* _Work to be completed_: For the records that follow, please set down exactly the lines between the one holding "by destruct (unwrapType_not_alternating t" and the one holding "fieldTargetEntity defs field", inclusive, and only those.

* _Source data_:
[Start of Attachment]
(** C8, on the code: the check of the inner type of a field, whose name N
    is the innermost named type of its type expression.

    When the type is alternating and the imported type names can be
    gathered: if N is one of the seven builtin scalar names, the local type
    names or the imported type names, there is no diagnostic; otherwise
    there is exactly one, and its message contains "Unknown type 'N'"; when
    the suggestion table gives a first match S for N the message goes on
    with "Did you mean 'S'?", and when the table gives none the message
    ends after the type name and (names have no question mark) contains no
    "Did you mean" question.  The table gives 'Bytes' for 'address' and
    nothing for 'adress'.

    When the type is not alternating, such as [[adress]]!, or when the
    imported type names cannot be gathered, the check raises an exception
    where the claim promises the diagnostic. *)
Theorem validateInnerFieldType_unknown (defs : list TypeDef) (def : TypeDef)
    (field : FieldDefinition) :
  let N := n_value (innermost (f_type field)) in
  (alternating (f_type field) = true →
   ∀ imported, gatherImportedTypes defs = Ok imported →
   let available :=
     map JsStr BUILTIN_SCALAR_TYPES ++ map JsStr (gatherLocalTypes defs) ++ imported in
   (JsStr N ∈ available → validateInnerFieldType defs def field = Ok []) ∧
   (JsStr N ∉ available →
    ∃ d, validateInnerFieldType defs def field = Ok [d] ∧
         loc d = f_loc field ∧
         entity d = JsStr (n_value (def_name def)) ∧
         mentions (message d) ("Unknown type '" +:+ N +:+ "'") ∧
         (∀ S, typeSuggestion N = Some S →
               message d =
                 "Field '" +:+ n_value (f_name field) +:+ "': " +:+
                 "Unknown type '" +:+ N +:+ "'." +:+
                 " Did you mean '" +:+ S +:+ "'?" ∧
               mentions (message d) ("Did you mean '" +:+ S +:+ "'?")) ∧
         (typeSuggestion N = None →
            message d =
              "Field '" +:+ n_value (f_name field) +:+ "': " +:+
              "Unknown type '" +:+ N +:+ "'." ∧
            (¬ has_char "?" (n_value (f_name field)) → ¬ has_char "?" N →
             ∀ S, ¬ mentions (message d) ("Did you mean '" +:+ S +:+ "'?"))))) ∧
  (alternating (f_type field) = false →
   validateInnerFieldType defs def field = Throw (TypeError "value")) ∧
  (alternating (f_type field) = true →
   ∀ e, gatherImportedTypes defs = Throw e →
        validateInnerFieldType defs def field = Throw e) ∧
  typeSuggestion "address" = Some "Bytes" ∧
  typeSuggestion "adress" = None.
Proof.
  intros N. unfold validateInnerFieldType. split_and!; [| | |done..].
  - intros Halt imported Himported. cbv zeta.
    rewrite (unwrapType_alternating_named _ Halt), Himported.
    simpl name_value. simpl mbind. fold N. split.
    + intros Hin. by rewrite bool_decide_eq_true_2.
    + intros Hnotin. rewrite bool_decide_eq_false_2 by done.
      eexists. split; [done|]. simpl loc. simpl entity. simpl message.
      split_and!; [done..| | |].
      * exists ("Field '" +:+ n_value (f_name field) +:+ "': "),
               ("." +:+ match typeSuggestion N with
                        | Some suggestion => " Did you mean '" +:+ suggestion +:+ "'?"
                        | None => ""
                        end).
        by rewrite !string_app_assoc.
      * intros S ->. split; [done|].
        exists ("Field '" +:+ n_value (f_name field) +:+ "': " +:+
                "Unknown type '" +:+ N +:+ "'. "), "".
        by rewrite string_app_nil_r, !string_app_assoc.
      * intros ->. split; [by rewrite string_app_nil_r|].
        intros Hfield HN S Hmentions.
        apply (mentions_has_char "?") in Hmentions.
        -- rewrite !has_char_app in Hmentions.
           destruct Hmentions as [H|[H|[H|[H|[H|[H|H]]]]]]; try done;
             unfold has_char in H; simpl in H; intuition discriminate.
        -- rewrite !has_char_app. right. right. unfold has_char. simpl. auto.
  - intros Halt.
    destruct (unwrapType (f_type field)) as [name| |] eqn:Hunwrap; [|done..].
    by destruct (unwrapType_not_alternating _ name Halt).
  - intros Halt e He. by rewrite (unwrapType_alternating_named _ Halt), He.
Qed.

Lemma validateInnerFieldType_unknown_witness :
  let owner := Sample.field "owner" (NonNullType (ListType (NonNullType (Sample.named "address")))) [] in
  let payer := Sample.field "payer" (ListType (NonNullType (Sample.named "adress"))) [] in
  let pool := Sample.field "pool" (NonNullType (Sample.named "Pair")) [] in
  let nested := Sample.field "payers" (NonNullType (ListType (ListType (Sample.named "adress")))) [] in
  let def := Sample.entity "Account" [Sample.id; owner; payer; pool; nested] in
  let imports (types : Value) :=
    Sample.object "_Schema_" []
      [ Sample.directive "import"
          [ Sample.argument "types" types;
            Sample.argument "from" (ObjectValue [(Sample.name "name", StringValue "dex")]) ] ] in
  let schema :=
    imports (ListValue [ ObjectValue [ (Sample.name "name", StringValue "Pool");
                                       (Sample.name "as", StringValue "Pair") ] ]) in
  let broken := imports (StringValue "Pool") in
  (∃ d, validateInnerFieldType [schema; def] def owner = Ok [d] ∧
        mentions (message d) "Unknown type 'address'" ∧
        mentions (message d) "Did you mean 'Bytes'?") ∧
  (∃ d, validateInnerFieldType [schema; def] def payer = Ok [d] ∧
        mentions (message d) "Unknown type 'adress'" ∧
        ∀ S, ¬ mentions (message d) ("Did you mean '" +:+ S +:+ "'?")) ∧
  validateInnerFieldType [schema; def] def pool = Ok [] ∧
  validateInnerFieldType [schema; def] def nested = Throw (TypeError "value") ∧
  validateInnerFieldType [broken; def] def payer = Throw (TypeError "value").
Proof.
  intros owner payer pool nested def imports schema broken.
  assert (gatherImportedTypes [schema; def] = Ok [JsStr "Pair"]) as Himported
    by reflexivity.
  split_and!.
  - destruct (validateInnerFieldType_unknown [schema; def] def owner) as (Hgood & _).
    destruct (Hgood eq_refl _ Himported) as (_ & Hunknown).
    destruct Hunknown as (d & Hd & _ & _ & Hname & Hsome & _).
    { apply (bool_decide_eq_false _). reflexivity. }
    exists d. split_and!; [done..|]. by apply (Hsome "Bytes").
  - destruct (validateInnerFieldType_unknown [schema; def] def payer) as (Hgood & _).
    destruct (Hgood eq_refl _ Himported) as (_ & Hunknown).
    destruct Hunknown as (d & Hd & _ & _ & Hname & _ & Hnone).
    { apply (bool_decide_eq_false _). reflexivity. }
    exists d. split_and!; [done..|].
    apply Hnone; [reflexivity|..];
      unfold has_char; simpl; intuition discriminate.
  - destruct (validateInnerFieldType_unknown [schema; def] def pool) as (Hgood & _).
    destruct (Hgood eq_refl _ Himported) as (Hknown & _).
    apply Hknown. apply (bool_decide_eq_true _). reflexivity.
  - destruct (validateInnerFieldType_unknown [schema; def] def nested) as (_ & Hnested & _).
    apply Hnested. reflexivity.
  - destruct (validateInnerFieldType_unknown [broken; def] def payer) as (_ & _ & Hthrows & _).
    apply Hthrows; reflexivity.
Defined.

(** * Further properties of the validator *)

(** ** Type unwrapping, beyond alternating types *)

(** X1: [unwrapType] returns a named type exactly on the type expressions
    in which no wrapper sits directly inside a wrapper of its own kind; on
    every other one it stops at a List or NonNull node. *)
Theorem unwrapType_named_iff (t : GType) :
  (∃ name, unwrapType t = NamedType name) ↔ alternating t = true.
Proof.
  split.
  - intros [name Hname]. destruct (alternating t) eqn:Halt; [done|].
    by destruct (unwrapType_not_alternating t name Halt).
  - intros Halt. exists (innermost t). by apply unwrapType_alternating_named.
Qed.

(** X2: on a field whose type is not alternating, the check of the inner
    type raises a TypeError whatever the schema is, and so does the lookup
    of the entity a field points to. *)
Theorem not_alternating_field_throws (defs : list TypeDef) (def : TypeDef)
    (field : FieldDefinition) :
  alternating (f_type field) = false →
  validateInnerFieldType defs def field = Throw (TypeError "value") ∧
  fieldTargetEntity defs field = Throw (TypeError "value").
Proof.
  intros Halt.
  unfold validateInnerFieldType, fieldTargetEntity, fieldTargetEntityName.
  destruct (unwrapType (f_type field)) as [name| |] eqn:Hunwrap; [|done..].
  by destruct (unwrapType_not_alternating _ name Halt).
Qed.

Lemma not_alternating_field_throws_witness :
  let field :=
    Sample.field "matrix" (NonNullType (ListType (ListType (Sample.named "Int")))) [] in
  let def := Sample.entity "Grid" [Sample.id; field] in
  validateInnerFieldType [def] def field = Throw (TypeError "value") ∧
  fieldTargetEntity [def] field = Throw (TypeError "value").
Proof.
  intros field def. apply (not_alternating_field_throws [def] def field). reflexivity.
Defined.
[End of Attachment]
* _Answer box_:
    by destruct (unwrapType_not_alternating t name Halt).
  - intros Halt. exists (innermost t). by apply unwrapType_alternating_named.
Qed.

(** X2: on a field whose type is not alternating, the check of the inner
    type raises a TypeError whatever the schema is, and so does the lookup
    of the entity a field points to. *)
Theorem not_alternating_field_throws (defs : list TypeDef) (def : TypeDef)
    (field : FieldDefinition) :
  alternating (f_type field) = false →
  validateInnerFieldType defs def field = Throw (TypeError "value") ∧
  fieldTargetEntity defs field = Throw (TypeError "value").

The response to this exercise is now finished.